Selain itu, biro Investigasi Nasional juga diperintahkan untuk menghentikan operasinya terhadap perang melawan narkoba.
Sejak menjabat Juni tahun lalu, Duterte telah mengatasi masalah narkoba di Filipina sebagai prioritas utama.
Kampanye tersebut mendapat banyak kritik dari badan hak asasi manusia dan pemimpin asing karena ribuan orang kehilangan nyawa mereka dalam pembunuhan terkait narkoba baik dalam serangan polisi atau oleh warga negara biasa.
Tindakan keras tersebut mengakibatkan hampir 3.900 kematian.

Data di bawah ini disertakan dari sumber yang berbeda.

(** A merged entry holds a document of one of the two lists, and that
    document's identity equals the key. *)
Lemma merged_entry_source k e :
  Dict.lookup k result_map = Some e →
  doc e ∈ (vr ++ tr)%list ∧ ∃ k', doc e !! "_id" = Some k' ∧ py_eq k' k = true.
Proof.
  rewrite merged_lookup, Hvs, Hts.
  destruct (normalized "score" vr k) as [v|] eqn:Hv;
    destruct (normalized "score" tr k) as [t|] eqn:Ht; intros [= <-]; simpl;
    try (apply normalized_inv in Hv as (Hin & Hk & _));
    try (apply normalized_inv in Ht as (Hin' & Hk' & _));
    rewrite elem_of_app; auto.
Qed.

Lemma merged_idents_distinct : distinct (ident <$> Dict.values result_map).
Proof.
  pose proof merged_well_keyed as Hwk. pose proof merged_keyable as Hka.
  apply (distinct_equal (Dict.keys result_map));
    [|by apply well_keyed_distinct].
  unfold Dict.keys, Dict.values. rewrite <- list_fmap_compose.
  apply Forall2_fmap, Forall_Forall2_diag, Forall_forall.
  intros [k e] Hin. simpl.
  apply (elem_lookup _ _ _ Hwk Hka) in Hin.
  apply merged_entry_source in Hin as (_ & k' & Hk' & Heq).
  unfold ident, get_none, get. rewrite Hk'. by rewrite py_eq_sym.
Qed.

Lemma merged_value_lookup e :
  e ∈ Dict.values result_map → ∃ k, Dict.lookup k result_map = Some e.
Proof.
  unfold Dict.values. intros ([k e'] & -> & Hin)%list_elem_of_fmap.
  exists k. apply elem_lookup; [apply merged_well_keyed|apply merged_keyable|done].
Qed.

(** Merged scores are at least zero, and so no NaN, when the divisors of both
    normalisations are finite. *)
Lemma merged_score_nonneg k e :
  Forall (fun r => scorable "score" r = true) vr →
  Forall (fun r => scorable "score" r = true) tr →
  spread_finite "score" vr → spread_finite "score" tr →
  Dict.lookup k result_map = Some e → (0 <=? score e)%float = true.
Proof.
  intros Hsv Hst Hfv Hft. rewrite merged_lookup, Hvs, Hts.
  destruct (normalized "score" vr k) as [v|] eqn:Hv;
    destruct (normalized "score" tr k) as [t|] eqn:Ht; intros [= <-]; simpl;
    try (apply (normalized_score_nonneg _ _ _ _ Hsv Hfv) in Hv);
    try (apply (normalized_score_nonneg _ _ _ _ Hst Hft) in Ht).
  - apply sum_nonneg; apply weighted_nonneg; done.
  - apply weighted_nonneg; [done|apply vector_weight_above_zero].
  - apply weighted_nonneg; [done|apply text_weight_above_zero].
Qed.

Lemma merged_nan_free :
  Forall (fun r => scorable "score" r = true) vr →
  Forall (fun r => scorable "score" r = true) tr →
  spread_finite "score" vr → spread_finite "score" tr →
  nan_free (Dict.values result_map).
Proof.
  intros Hsv Hst Hfv Hft. apply Forall_forall. intros e He.
  apply merged_value_lookup in He as [k He].
  by apply nonneg_not_nan, (merged_score_nonneg k).
Qed.
End Merged.

(** ** The sort of the merged entries *)

Lemma has_nan_false xs : has_nan xs = false ↔ nan_free xs.
Proof.
  unfold has_nan, nan_free. induction xs as [|x xs IH]; simpl.
  - split; [constructor|done].
  - rewrite orb_false_iff, IH, Forall_cons. done.
Qed.

Lemma sorted_by_score_perm sorted_with_nan xs :
  permuting sorted_with_nan → sorted_by_score sorted_with_nan xs ≡ₚ xs.
Proof.
  intros Hp. unfold sorted_by_score.
  destruct (has_nan xs); [apply Hp|apply sorted_desc_perm].
Qed.

Lemma sorted_by_score_nan_free sorted_with_nan xs :
  nan_free xs → sorted_by_score sorted_with_nan xs = sorted_desc xs.
Proof.
  intros H. unfold sorted_by_score.
  by rewrite (proj2 (has_nan_false xs) H).
Qed.

Lemma ranked_elem sorted_with_nan vs ts k e :
  permuting sorted_with_nan →
  e ∈ ranked sorted_with_nan vs ts k →
  e ∈ Dict.values (merge_text ts (merge_vector vs Dict.empty)).
Proof.
  unfold ranked. intros Hp He.
  rewrite <- (sorted_by_score_perm sorted_with_nan (Dict.values _) Hp).
  destruct (slice_to_prefix (sorted_by_score sorted_with_nan
    (Dict.values (merge_text ts (merge_vector vs Dict.empty)))) k) as [rest ->].
  apply elem_of_app. by left.
Qed.

Lemma ranked_nan_free sorted_with_nan vs ts k :
  nan_free (Dict.values (merge_text ts (merge_vector vs Dict.empty))) →
  ranked sorted_with_nan vs ts k =
  slice_to (sorted_desc (Dict.values (merge_text ts (merge_vector vs Dict.empty)))) k.
Proof. intros H. unfold ranked. by rewrite sorted_by_score_nan_free. Qed.


Lemma ranked_idents_distinct sorted_with_nan vr tr vs ts k :
  permuting sorted_with_nan →
  (∀ k, Dict.lookup k vs = normalized "score" vr k) →
  (∀ k, Dict.lookup k ts = normalized "score" tr k) →
  well_keyed vs → well_keyed ts →
  Forall (fun k => keyable k = true) (Dict.keys vs) →
  Forall (fun k => keyable k = true) (Dict.keys ts) →
  distinct (ident <$> ranked sorted_with_nan vs ts k).
Proof.
  intros Hp Hlv Hlt Hkv Hkt Hav Hat. unfold ranked.
  set (sorted_docs := sorted_by_score _ _).
  destruct (slice_to_prefix sorted_docs k) as [rest Hrest].
  apply distinct_prefix with (ident <$> sorted_docs).
  { exists (ident <$> rest). by rewrite <- fmap_app, <- Hrest. }
  eapply distinct_perm;
    [symmetry; apply fmap_Permutation, sorted_by_score_perm, Hp|].
  by apply (merged_idents_distinct vr tr).
Qed.

Lemma ranked_idents_oid sorted_with_nan vr tr vs ts k :
  permuting sorted_with_nan →
  (∀ k, Dict.lookup k vs = normalized "score" vr k) →
  (∀ k, Dict.lookup k ts = normalized "score" tr k) →
  well_keyed vs → well_keyed ts →
  Forall (fun k => keyable k = true) (Dict.keys vs) →
  Forall (fun k => keyable k = true) (Dict.keys ts) →
  Forall (fun r => is_oid (get_none r "_id")) (vr ++ tr) →
  Forall is_oid (ident <$> ranked sorted_with_nan vs ts k).
Proof.
  intros Hp Hlv Hlt Hkv Hkt Hav Hat Hoid. rewrite Forall_fmap, Forall_forall.
  intros e He. apply ranked_elem in He; [|done].
  apply merged_value_lookup in He as [id He]; try done.
  apply (merged_entry_source vr tr vs ts Hlv Hlt Hkv Hkt) in He as [Hin _].
  rewrite Forall_forall in Hoid. by apply Hoid.
Qed.

(** ** Validation of the response records *)

Lemma mapM_Ok {A B} (f : A → result B) (P : A → B → Prop) (l : list A) :
  Forall (fun a => ∃ b, f a = Ok b ∧ P a b) l →
  ∃ bs, mapM f l = Ok bs ∧ Forall2 P l bs.
Proof.
  induction 1 as [|a l (b & Hb & HP) _ (bs & Hbs & HPs)].
  - exists []. by split.
  - exists (b :: bs).
    change (mapM f (a :: l)) with (y ← f a; k ← mapM f l; mret (y :: k)).
    rewrite Hb, Hbs. split; [done|by constructor].
Qed.

Lemma validate_text_field d key s :
  text_field d key = Some s → validate_str (get d key (VStr "")) = Some s.
Proof.
  unfold text_field, get. destruct (d !! key) as [[]|]; simpl; congruence.
Qed.

Lemma validate_optional_text_field d key o :
  optional_text_field d key = Some o →
  validate_optional_str (get d key (VStr "")) = Some o.
Proof.
  unfold optional_text_field, get.
  destruct (d !! key) as [[]|]; simpl; congruence.
Qed.

Lemma validate_list_field d key o :
  list_field d key = Some o →
  validate_optional_list (get d key (VList [])) = Some o.
Proof.
  unfold list_field, get. destruct (d !! key) as [[]|]; simpl; congruence.
Qed.

Lemma validate_year_field int_of_str d o :
  year_field d = Some o →
  validate_optional_int int_of_str (get_none d "year") = Some o.
Proof.
  unfold year_field, get_none, get.
  destruct (d !! "year") as [[]|]; simpl; congruence.
Qed.

Lemma validate_float_scored float_of_str d :
  float_scored d = true →
  validate_float float_of_str (get d "score" (VFloat 0)) =
  Some (raw_number "score" d).
Proof.
  unfold float_scored, raw_number, get.
  by destruct (d !! "score") as [[]|].
Qed.

Lemma presentable_fields d :
  presentable d = true →
  ∃ title fullplot writers cast rated genres year,
    text_field d "title" = Some title ∧
    text_field d "fullplot" = Some fullplot ∧
    list_field d "writers" = Some writers ∧
    list_field d "cast" = Some cast ∧
    optional_text_field d "rated" = Some rated ∧
    list_field d "genres" = Some genres ∧
    year_field d = Some year.
Proof.
  unfold presentable. rewrite !andb_true_iff, !bool_decide_eq_true.
  intros (((((([t Ht] & [p Hp]) & [w Hw]) & [c Hc]) & [r Hr]) & [g Hg]) & [y Hy]).
  by exists t, p, w, c, r, g, y.
Qed.

Lemma shown_id float_str list_str d hex :
  d !! "_id" = Some (VOid hex) → py_str float_str list_str (get_none d "_id") = hex.
Proof. unfold get_none, get. by intros ->. Qed.

(** ** Running the service functions *)

Section ServiceFacts.
Variable encode : string → list Q.
Variable aggregate : pipeline → result (list document).
Variable float_str : float → string.
Variable list_str : list string → string.
Variable int_of_str : string → option Z.
Variable float_of_str : string → option float.
Variable sorted_with_nan : list scored → list scored.

(** The record of a merged entry with a presentable document shows the
    document and carries the entry's score. *)
Lemma result_of_scored_shows (e : scored) :
  presentable (doc e) = true →
  ∃ r, result_of_scored float_str list_str int_of_str float_of_str e = Ok r ∧
       shows (doc e) r ∧
       SearchResult.score r = score e ∧
       SearchResult._id r = py_str float_str list_str (ident e).
Proof.
  intros (t & p & w & c & r & g & y & Ht & Hp & Hw & Hc & Hr & Hg & Hy)
    %presentable_fields.
  unfold result_of_scored, new_SearchResult.
  rewrite (validate_text_field _ _ _ Ht), (validate_text_field _ _ _ Hp),
    (validate_list_field _ _ _ Hw), (validate_list_field _ _ _ Hc),
    (validate_optional_text_field _ _ _ Hr), (validate_list_field _ _ _ Hg),
    (validate_year_field _ _ _ Hy).
  cbn [validate_float]. eexists. split; [reflexivity|].
  split; [|done]. unfold shows. cbn.
  split; [intros hex; apply shown_id|done].
Qed.

(** The record of a presentable store document whose score is a float or
    absent shows the document and carries its score, [0.0] when absent. *)
Lemma result_of_doc_shows (d : document) :
  presentable d = true → float_scored d = true →
  ∃ r, result_of_doc float_str list_str int_of_str float_of_str d = Ok r ∧
       shows d r ∧
       SearchResult.score r = raw_number "score" d ∧
       SearchResult._id r = py_str float_str list_str (get_none d "_id").
Proof.
  intros (t & p & w & c & r & g & y & Ht & Hp & Hw & Hc & Hr & Hg & Hy)
    %presentable_fields Hs.
  unfold result_of_doc, new_SearchResult.
  rewrite (validate_text_field _ _ _ Ht), (validate_text_field _ _ _ Hp),
    (validate_list_field _ _ _ Hw), (validate_list_field _ _ _ Hc),
    (validate_optional_text_field _ _ _ Hr), (validate_list_field _ _ _ Hg),
    (validate_year_field _ _ _ Hy), (validate_float_scored _ _ Hs).
  eexists. split; [reflexivity|].
  split; [|done]. unfold shows. cbn.
  split; [intros hex; apply shown_id|done].
Qed.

Jumat kemarin (13/10), Duterte kembali menegaskan bahwa ia tidak akan lagi ikut campur dalam perang melawan narkoba nasional, sebagian karena semua publisitas dan kritik negatif.
"Saya tidak akan lagi ikut campur. Saya tidak mencuci tangan saya. Saya hanya tidak ingin terlibat lagi, "kata Duterte dalam sebuah wawancara seperti dimuat
Russia Today.
"Jika ada operasi narkoba, polisi jangan ikut campur," tegasnya.